WESTPORT, CONNECTICUT, UNITED STATES, January 14, 2022 / -- Norman R. Klein, Ph. D. has been in private practice in New York City and Westport, Connecticut with board certification in Clinical and in Forensic Psychology for more than 30 years. He has taught undergraduates and medical students at leading schools. He is published in textbooks and in peer-reviewed professional journals. He lives with his wife of 50 years and is the very proud Father of two adult sons, who have their own thriving families.


Life is difficult. This is the natural default condition for all living things--even more so in these increasingly stressful days wherein anxiety, feeling overwhelmed, depressed, and even angry can interrupt our functioning more quickly and disturbingly. We get into trouble when our reality doesn’t match our expectations. We believe we should be happy, at peace, safe, unconflicted, successful. Should? “No man can reveal to you ought.” (Kahil Gibran) This is a common source of much discontentment and distress. The bigger the gap is between expectation and reality, the more the suffering. A seasoned, experienced therapist can guide you to learning ways to cope, to change, to better adapt, to lead a more satisfying life—to shrink this gap.

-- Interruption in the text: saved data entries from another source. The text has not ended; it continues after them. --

(** A zero displacement leaves a rectangle of at least the minimum size as
    it is, whatever the anchor. *)
Lemma resize_zero (r : QRect) (c : Corner) :
  100 <= width r -> 100 <= height r ->
  _update_rect_dimensions r 0 0 (corner_name c) = r.
Proof.
  intros Hw Hh. destruct r as [a b c' d].
  destruct c; unfold_resize; split_comparisons; open_rect;
    f_equal; lia.
Qed.

(** The clamp, for all five anchors; the state invariant below rests on
    it. *)
Lemma resize_at_least_minimum (r : QRect) (dx dy : Z) (c : Corner) :
  100 <= width r -> 100 <= height r ->
  100 <= width (_update_rect_dimensions r dx dy (corner_name c)) /\
  100 <= height (_update_rect_dimensions r dx dy (corner_name c)).
Proof.
  intros Hw Hh.
  destruct c; unfold_resize; split_comparisons; open_rect; lia.
Qed.

Section Resize.

Variable rect : QRect.
Variables dx dy : Z.

Let resized (c : Corner) : QRect :=
  _update_rect_dimensions rect dx dy (corner_name c).

(** C3. From a rectangle at least 100 wide and 100 high, the rectangle the
    resize computation returns is at least 100 wide and 100 high, for each
    of the five anchors and every displacement. *)
Theorem resize_respects_minimum (c : Corner) :
  100 <= width rect -> 100 <= height rect ->
  100 <= width (resized c) /\ 100 <= height (resized c).
Proof.
  intros Hw Hh. subst resized. cbv beta.
  destruct c; unfold_resize; split_comparisons; open_rect.
  (* top-left, top-right, bottom-left, bottom-right: four clamp cases each *)
  1-16: lia.
  (* top-middle: the size is the starting size *)
  lia.
Qed.

(** C4. Resizing from a corner leaves the two opposite edges where they
    were, with or without the minimum-size clamp: the right edge is
    [x + width], the bottom edge [y + height], the left edge [x], the top
    edge [y]. *)
Theorem resize_fixes_opposite_edges :
  (x (resized TopLeft) + width (resized TopLeft) = x rect + width rect /\
   y (resized TopLeft) + height (resized TopLeft) = y rect + height rect) /\
  (x (resized BottomRight) = x rect /\ y (resized BottomRight) = y rect) /\
  (x (resized TopRight) = x rect /\
   y (resized TopRight) + height (resized TopRight) = y rect + height rect) /\
  (x (resized BottomLeft) + width (resized BottomLeft) = x rect + width rect /\
   y (resized BottomLeft) = y rect).
Proof.
  subst resized. cbv beta.
  repeat split; unfold_resize; split_comparisons; open_rect; lia.
Qed.

End Resize.

(** C5. The two worked examples: from (200,150,800,500), "bottom-right" by
    (50,-30) gives (200,150,850,470), and "top-left" by (750,450) gives the
    clamped (900,550,100,100). *)
Theorem resize_worked_examples :
  _update_rect_dimensions (mkRect 200 150 800 500) 50 (-30) "bottom-right"
    = mkRect 200 150 850 470 /\
  _update_rect_dimensions (mkRect 200 150 800 500) 750 450 "top-left"
    = mkRect 900 550 100 100.
Proof. split; vm_compute; reflexivity. Qed.

Lemma resize_respects_minimum_witness :
  let r := mkRect 200 150 800 500 in
  (100 <= width r /\ 100 <= height r) /\
  100 <= width (_update_rect_dimensions r 750 450 (corner_name TopLeft)) /\
  100 <= height (_update_rect_dimensions r 750 450 (corner_name TopLeft)).
Proof.
  cbv zeta. split.
  - open_rect. lia.
  - apply (resize_respects_minimum (mkRect 200 150 800 500) 750 450 TopLeft);
      open_rect; lia.
Defined.

(** ** Hit-testing *)

Lemma near_spec (point pos : QPoint) :
  near point pos = true <->
  Z.abs (px point - px pos) <= 14 /\ Z.abs (py point - py pos) <= 14.
Proof.
  unfold near, hit_threshold.
  rewrite andb_true_iff, !Z.leb_le. reflexivity.
Qed.

(** The loop returns the first entry whose point is near the pointer: the
    entries before it are not near, and with no near entry there is no
    result. *)
Lemma first_hit_spec (items : list (string * QPoint)) (pos : QPoint) :
  match first_hit items pos with
  | Some corner =>
      exists before point after,
        items = (before ++ (corner, point) :: after)%list /\
        near point pos = true /\
        Forall (fun e => near (snd e) pos = false) before
  | None => Forall (fun e => near (snd e) pos = false) items
  end.
Proof.
  induction items as [|[k p] rest IH]; cbn [first_hit].
  - constructor.
  - destruct (near p pos) eqn:Hp.
    + exists [], p, rest. repeat split; auto.
    + destruct (first_hit rest pos) as [c|].
      * destruct IH as (before & q & after & -> & Hq & Hb).
        exists ((k, p) :: before), q, after. repeat split; auto.
      * constructor; auto.
Qed.

Lemma _update_cursor_for_corner_eq (corner : string) (w : Widget) :
  _update_cursor_for_corner corner w = with_cursor (cursor_for corner) w.
Proof.
  unfold cursor_for, _update_cursor_for_corner.
  destruct (String.eqb corner "top-middle"); [reflexivity|].
  destruct (String.eqb corner "top-left" || String.eqb corner "bottom-right");
    reflexivity.
Qed.

(** C6. For every pointer position the hit-test of the press and move
    handlers picks the first anchor, in the order top-left, top-right,
    bottom-left, bottom-right, top-middle, whose point is within 14 pixels
    of the pointer on each axis: every anchor before the chosen one is out
    of range, and with no anchor in range the press changes nothing and the
    move sets the arrow cursor.  No distance between anchors is compared. *)
Theorem hit_test_first_match (w : Widget) (pos : QPoint) :
  map fst (corners (focus_rect w)) =
    ["top-left"; "top-right"; "bottom-left"; "bottom-right"; "top-middle"] /\
  (forall point, near point pos = true <->
     Z.abs (px point - px pos) <= 14 /\ Z.abs (py point - py pos) <= 14) /\
  match first_hit (corners (focus_rect w)) pos with
  | Some corner =>
      (exists before point after,
         corners (focus_rect w) = (before ++ (corner, point) :: after)%list /\
         near point pos = true /\
         Forall (fun e => near (snd e) pos = false) before) /\
      dragging (mousePressEvent pos w) = true /\
      drag_corner (mousePressEvent pos w) = Some corner /\
      (dragging w = false ->
       mouseMoveEvent pos w = Some (with_cursor (cursor_for corner) w))
  | None =>
      Forall (fun e => near (snd e) pos = false) (corners (focus_rect w)) /\
      mousePressEvent pos w = w /\
      (dragging w = false ->
       mouseMoveEvent pos w = Some (with_cursor ArrowCursor w))
  end.
Proof.
  split; [reflexivity|]. split; [intro; apply near_spec|].
  pose proof (first_hit_spec (corners (focus_rect w)) pos) as Hspec.
  unfold mousePressEvent, mouseMoveEvent.
  destruct (first_hit (corners (focus_rect w)) pos) as [corner|].
  - split; [exact Hspec|]. repeat split.
    intros ->. now rewrite _update_cursor_for_corner_eq.
  - split; [exact Hspec|]. split; [reflexivity|].
    intros ->. reflexivity.
Qed.

(** Two anchors in range: the earlier one wins although the pointer is
    closer to the later one. *)
Example first_hit_ignores_distance :
  let r := mkRect 0 0 20 20 in
  let pos := mkPoint 12 0 in
  first_hit (corners r) pos = Some "top-left" /\
  near (topRight r) pos = true /\
  Z.abs (px (topRight r) - px pos) < Z.abs (px (topLeft r) - px pos).
Proof. vm_compute. repeat split. Qed.

(** ** What every reachable state satisfies *)

Lemma first_hit_is_anchor (r : QRect) (pos : QPoint) (k : string) :
  first_hit (corners r) pos = Some k -> exists c, k = corner_name c.
Proof.
  unfold corners. cbn [first_hit].
  repeat match goal with
  | |- context [if near ?p pos then _ else _] => destruct (near p pos)
  end;
  intros [= <-];
  [ exists TopLeft | exists TopRight | exists BottomLeft
  | exists BottomRight | exists TopMiddle ]; reflexivity.
Qed.

Lemma consistent_init : consistent init.
Proof.
  constructor; cbn; unfold smooth_scroll_steps;
    try (open_rect; lia); try discriminate; reflexivity.
Qed.

Lemma consistent_mousePressEvent (pos : QPoint) (w : Widget) :
  consistent w -> consistent (mousePressEvent pos w).
Proof.
  intros [Hw Hh Hd Hs Hc Ht Hf]. unfold mousePressEvent.
  destruct (first_hit (corners (focus_rect w)) pos) as [k|] eqn:Hk.
  - destruct (first_hit_is_anchor _ _ _ Hk) as [c ->].
    constructor; cbn; auto.
    intros _. exists c, pos. auto.
  - constructor; auto.
Qed.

For couples, it is natural for conflict and argument to disrupt harmony. What is a problem is if these clashes persist, become ingrained in the partnership. For those at such an impasse, it is common for each individual to strive to make the other “wrong” while justifying their position. Communication breaks down. Empathy for each other is off the table. Anger and resentment flourish. Repairing this damage requires a neutral, safe setting with professional guidance to provide a fair, two-way hearing. Expectations and assumptions can be course-corrected. Modifying communication styles can change the trajectory of the relationship. The seeds of empathy get a foothold.

The essential pre-requisite for any successful psychotherapeutic intervention is the READINESS and MOTIVATION of the client to work at change. Now is better than later; later is better than never.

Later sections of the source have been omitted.